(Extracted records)
····················
Lemma parse_frame_ok l f n :
  bytes l -> zlen l < 2 ^ 64 -> QuicParseFrame (Bytes l) = Ok (f, n) -> 1 <= n <= zlen l /\ views_in l n f /\ ack_values f.
Proof.
  intros Hl Hb. unfold QuicParseFrame. case_if; [done|].
  intros ((t & o) & Hr & H)%bind_Ok. apply read_inv in Hr as [_ Hr]; [|done|lia..].
  cbv beta iota zeta in H. cbn [sp_bytes] in H.
  assert (Hbr : forall p, branch_ok p -> p l o (frame_default <| WireType := t |>) = Ok (f, n) ->
    1 <= n <= zlen l /\ views_in l n f /\ ack_values f).
  { intros p Hp E. apply Hp in E as (? & ? & ?); [|done|done|lia]. split; [lia|done]. }
  repeat (case_if_in H;
    [first [by eapply Hbr; [|exact H]; auto using ack_ok, reset_stream_ok, stop_sending_ok, crypto_ok,
              stream_ok, limit_ok, new_connection_id_ok, retire_ok, path_ok, connection_close_ok
           |injection H as <- <-; split; [lia|]; split; [unfold views_in; forall_list; done|done]]|]).
  discriminate H.
Qed.

(** ** The ranges of a received ACK *)

Lemma decode_ranges_wf n l offset p rs o :
  bytes l -> zlen l < 2 ^ 64 -> 0 <= offset -> range_ok p ->
  decode_ranges n (Bytes l) offset p = Ok (rs, o) ->
  ranges_wf (p :: rs) /\ length rs = n.
Proof.
  intros Hl Hb. revert offset p rs. induction n as [|n IH]; intros offset p rs Ho Hp.
  { intros [= <- <-]. split; [|done]. split_and!; done || constructor. }
  cbn [decode_ranges]. intros H. parse_inv H. bool_prop.
  unfold range_ok, QuicVarIntMaximum in *. u64_simpl. cbv zeta in H. parse_inv H. bool_prop. u64_simpl.
  apply bind_Ok in H as ([rs' o'] & H & [= <- <-]). apply IH in H as [Hwf Hlen]; [|lia|simpl; lia].
  split; [|simpl; lia]. pose proof Hwf as (_ & Hg & Hw).
  split; [unfold range_ok, QuicVarIntMaximum; lia|split; [|exact Hwf]]. constructor; [unfold gap; simpl; lia|]. eapply Forall_impl; [exact Hg|]. unfold gap. simpl. lia.
Qed.

Lemma padding_roundtrip f capacity out rest :
  encode_padding f capacity = Ok out ->
  Forall (eq 0) out /\ forall k, 0 <= k < zlen out ->
    QuicParseFrame (Bytes (zdrop k (out ++ rest))) = Ok (frame_default, 1).
Proof.
  unfold encode_padding. cbv zeta. set (n := if Length f =? 0 then 1 else Length f).
  case_if; [done|]. intros [= <-]. split; [by apply Forall_replicate|].
  intros k Hk. rewrite zlen_replicate in Hk.
  assert (E : exists tl, zdrop k (replicate (Z.to_nat n) 0 ++ rest) = 0 :: tl).
  { replace (Z.to_nat n) with (Z.to_nat k + S (Z.to_nat (n - k - 1)))%nat by lia.
    rewrite replicate_add, <- app_assoc. unfold zdrop. rewrite drop_app_le by (rewrite length_replicate; lia).
    rewrite drop_ge by (rewrite length_replicate; lia). eexists. reflexivity. }
  destruct E as [tl ->]. unfold QuicParseFrame. cbn [sp_isnull sp_len orb].
  rewrite zlen_cons. pose proof (zlen_nonneg tl).
  destruct (Z.eqb_spec (1 + zlen tl) 0); [lia|]. unfold ReadValue. cbn [sp_len sp_drop].
  rewrite zlen_cons. guard_false. rewrite zdrop_0.
  change (0 :: tl) with ([0] ++ tl). rewrite (varint_roundtrip 0 1 1 [0] tl) by (done || lia). done.
Qed.

(** ** Properties *)

(** C10. Every frame but PADDING and ACK that [QuicEncodeFrame] writes is parsed
    back: the parser consumes exactly the bytes written, whatever follows them,
    and returns the fields the encoder was given ([wire_frame]).  A run of
    padding is read as that many one-byte PADDING frames. *)
Theorem frame_roundtrip f ranges capacity out rest :
  frame_ok f -> Kind f <> Ack -> QuicEncodeFrame f ranges capacity = Ok out ->
  zlen (out ++ rest) < 2 ^ 64 ->
  if bool_decide (Kind f = Padding)
  then Forall (eq 0) out /\ forall k, 0 <= k < zlen out ->
       QuicParseFrame (Bytes (zdrop k (out ++ rest))) = Ok (frame_default, 1)
  else QuicParseFrame (Bytes (out ++ rest)) = Ok (wire_frame f, zlen out).
Proof.
  intros Hok Hack H Hb. unfold QuicEncodeFrame in H.
  destruct (Kind f) eqn:HK; try done; rewrite ?bool_decide_true, ?bool_decide_false by done;
    eauto using reset_stream_roundtrip, stop_sending_roundtrip, crypto_roundtrip, stream_roundtrip,
      retire_roundtrip, connection_close_roundtrip, path_roundtrip, new_connection_id_roundtrip,
      plain_roundtrip.
  1: exact (padding_roundtrip f capacity out rest H).
  all: eapply limit_roundtrip; eauto; rewrite HK, !elem_of_cons; tauto.
Qed.

Definition sample_stream : QuicFrame :=
  frame_default <| Kind := Stream |> <| StreamId := 4 |> <| Offset := 1000 |> <| Fin := true |>
    <| Data := Bytes [10; 20; 30] |>.

Lemma frame_roundtrip_witness :
  QuicEncodeFrame sample_stream [] 64 = Ok [0x0f; 4; 0x43; 0xe8; 3; 10; 20; 30]
  /\ QuicParseFrame (Bytes ([0x0f; 4; 0x43; 0xe8; 3; 10; 20; 30] ++ [1]))
     = Ok (wire_frame sample_stream, 8).
Proof.
  assert (E : QuicEncodeFrame sample_stream [] 64 = Ok [0x0f; 4; 0x43; 0xe8; 3; 10; 20; 30])
    by (vm_compute; reflexivity).
  split; [exact E|].
  refine (frame_roundtrip sample_stream [] 64 _ [1] _ _ E _).
  - split; [forall_list; vm_compute; discriminate|constructor].
  - discriminate.
  - vm_compute. reflexivity.
Defined.

(** The bound of the last write of a chain. *)
Ltac last_write H :=
  lazymatch type of H with
  | (_ ≫= _) = Ok _ =>
      let o := fresh "o" in let Hw := fresh "Hw" in
      apply bind_Ok in H as (o & Hw & H); cbv beta in H; last_write H
  | WriteValue _ _ _ = Ok _ => apply write_value in H as (? & ? & _ & H); [|assumption || lia]
  | WriteBytes _ _ _ = Ok _ => apply write_bytes in H as (_ & _ & H)
  | (if ?b then _ else _) = Ok _ =>
      let E := fresh "E" in destruct b eqn:E; [discriminate H|]; last_write H
  end.

Lemma write_ranges_len capacity p ranges out out' :
  zlen out <= capacity -> Forall (fun r => 0 <= Smallest r) ranges ->
  0 <= Smallest p < 2 ^ 64 -> ack_ranges_ordered (Some p) ranges = true ->
  write_ranges capacity p ranges out = Ok out' -> zlen out' <= capacity.
Proof.
  intros Hc Hr. revert p out Hc. induction Hr as [|r ranges Hr0 _ IH]; intros p out Hc Hp Ho.
  { by intros [= <-]. }
  apply ack_ranges_ordered_cons in Ho as (? & ? & ? & Ho); [|done]. cbn [write_ranges]. cbv zeta.
  u64_simpl. intros (o1 & Hw1 & (o2 & Hw2 & Hw3)%bind_Ok)%bind_Ok.
  apply write_value in Hw2 as (? & ? & _ & ?); [|lia].
  apply IH in Hw3; [done|done|lia|done].
Qed.

Lemma encode_ack_len f ranges capacity out :
  Forall (fun r => is_u64 (Smallest r) /\ is_u64 (Largest r)) ranges ->
  encode_ack f ranges capacity = Ok out -> zlen out <= capacity.
Proof.
  intros Hr H. destruct ranges as [|first ranges]; [done|]. unfold encode_ack in H.
  case_if_in H; [done|]. case_if_in H; [done|]. bool_prop.
  apply Forall_cons in Hr as [[Hf1 Hf2] Hr]. unfold is_u64 in *.
  assert (Hford : Smallest first <= Largest first /\ ack_ranges_ordered (Some first) ranges = true).
  { match goal with H : ack_ranges_ordered _ _ = true |- _ => simpl in H; case_if_in H; [done|] end.
    by bool_prop. }
  destruct Hford as [Hfl Hord].
  do 4 apply bind_Ok in H as (? & _ & H). apply bind_Ok in H as (o & Hw & H). rewrite u64_id in Hw by lia.
  apply write_value in Hw as (? & _ & _ & Hw); [|lia].
  apply write_ranges_len in H; try done. eapply Forall_impl; [exact Hr|]. simpl. lia.
Qed.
····················
Could you reproduce the lines above, from the one that holds "Ltac last_write H" through the last, exactly as they stand?

● Expected output
Ltac last_write H :=
  lazymatch type of H with
  | (_ ≫= _) = Ok _ =>
      let o := fresh "o" in let Hw := fresh "Hw" in
      apply bind_Ok in H as (o & Hw & H); cbv beta in H; last_write H
  | WriteValue _ _ _ = Ok _ => apply write_value in H as (? & ? & _ & H); [|assumption || lia]
  | WriteBytes _ _ _ = Ok _ => apply write_bytes in H as (_ & _ & H)
  | (if ?b then _ else _) = Ok _ =>
      let E := fresh "E" in destruct b eqn:E; [discriminate H|]; last_write H
  end.

Lemma write_ranges_len capacity p ranges out out' :
  zlen out <= capacity -> Forall (fun r => 0 <= Smallest r) ranges ->
  0 <= Smallest p < 2 ^ 64 -> ack_ranges_ordered (Some p) ranges = true ->
  write_ranges capacity p ranges out = Ok out' -> zlen out' <= capacity.
Proof.
  intros Hc Hr. revert p out Hc. induction Hr as [|r ranges Hr0 _ IH]; intros p out Hc Hp Ho.
  { by intros [= <-]. }
  apply ack_ranges_ordered_cons in Ho as (? & ? & ? & Ho); [|done]. cbn [write_ranges]. cbv zeta.
  u64_simpl. intros (o1 & Hw1 & (o2 & Hw2 & Hw3)%bind_Ok)%bind_Ok.
  apply write_value in Hw2 as (? & ? & _ & ?); [|lia].
  apply IH in Hw3; [done|done|lia|done].
Qed.

Lemma encode_ack_len f ranges capacity out :
  Forall (fun r => is_u64 (Smallest r) /\ is_u64 (Largest r)) ranges ->
  encode_ack f ranges capacity = Ok out -> zlen out <= capacity.
Proof.
  intros Hr H. destruct ranges as [|first ranges]; [done|]. unfold encode_ack in H.
  case_if_in H; [done|]. case_if_in H; [done|]. bool_prop.
  apply Forall_cons in Hr as [[Hf1 Hf2] Hr]. unfold is_u64 in *.
  assert (Hford : Smallest first <= Largest first /\ ack_ranges_ordered (Some first) ranges = true).
  { match goal with H : ack_ranges_ordered _ _ = true |- _ => simpl in H; case_if_in H; [done|] end.
    by bool_prop. }
  destruct Hford as [Hfl Hord].
  do 4 apply bind_Ok in H as (? & _ & H). apply bind_Ok in H as (o & Hw & H). rewrite u64_id in Hw by lia.
  apply write_value in Hw as (? & _ & _ & Hw); [|lia].
  apply write_ranges_len in H; try done. eapply Forall_impl; [exact Hr|]. simpl. lia.
Qed.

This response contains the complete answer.